Lemma committed_many_agrees_witness :
  committed_many 30 15 0 [MkLoad "r9" demo_res] ∅ demo_tables [(3600, 7200); (90000, 93600)] None =
  [MkCommitted (Res 8 16 20) 1 1; MkCommitted (Res 8 16 20) 1 0] /\
  committed_many 30 15 0 [MkLoad "r9" demo_res] ∅ demo_tables [(3600, 7200); (90000, 93600)] None =
  map (fun w => committed 30 15 0 [MkLoad "r9" demo_res] ∅ demo_tables w.1 w.2 None) [(3600, 7200); (90000, 93600)].
Proof.
  split; [vm_compute; reflexivity|].
  apply (committed_many_agrees 30 15 ltac:(lia) ltac:(lia) demo_tables demo_ids demo_inside None).
  intros e _ [=].
Defined.

(** With a class's session re-checked ([exclude]), one wide read leaves the class's running range [r9] out of every
    window, the read of one window only where the class's hold meets it. *)
Example committed_many_differs :
  committed_many 30 15 0 [MkLoad "r9" demo_res] ∅ demo_tables [(3600, 7200); (90000, 93600)] (Some "s1"%string) <>
  map (fun w => committed 30 15 0 [MkLoad "r9" demo_res] ∅ demo_tables w.1 w.2 (Some "s1"%string)) [(3600, 7200); (90000, 93600)].
Proof. vm_compute. discriminate. Qed.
★ ★ ★ ★ ★ ★ ★
[Task description] Send back exactly the lines from the line with "None) [(3600, 7200); (90000, 93600)]." through the end of the records.

[Written solution]
  map (fun w => committed 30 15 0 [MkLoad "r9" demo_res] ∅ demo_tables w.1 w.2 None) [(3600, 7200); (90000, 93600)].
Proof.
  split; [vm_compute; reflexivity|].
  apply (committed_many_agrees 30 15 ltac:(lia) ltac:(lia) demo_tables demo_ids demo_inside None).
  intros e _ [=].
Defined.

(** With a class's session re-checked ([exclude]), one wide read leaves the class's running range [r9] out of every
    window, the read of one window only where the class's hold meets it. *)
Example committed_many_differs :
  committed_many 30 15 0 [MkLoad "r9" demo_res] ∅ demo_tables [(3600, 7200); (90000, 93600)] (Some "s1"%string) <>
  map (fun w => committed 30 15 0 [MkLoad "r9" demo_res] ∅ demo_tables w.1 w.2 (Some "s1"%string)) [(3600, 7200); (90000, 93600)].
Proof. vm_compute. discriminate. Qed.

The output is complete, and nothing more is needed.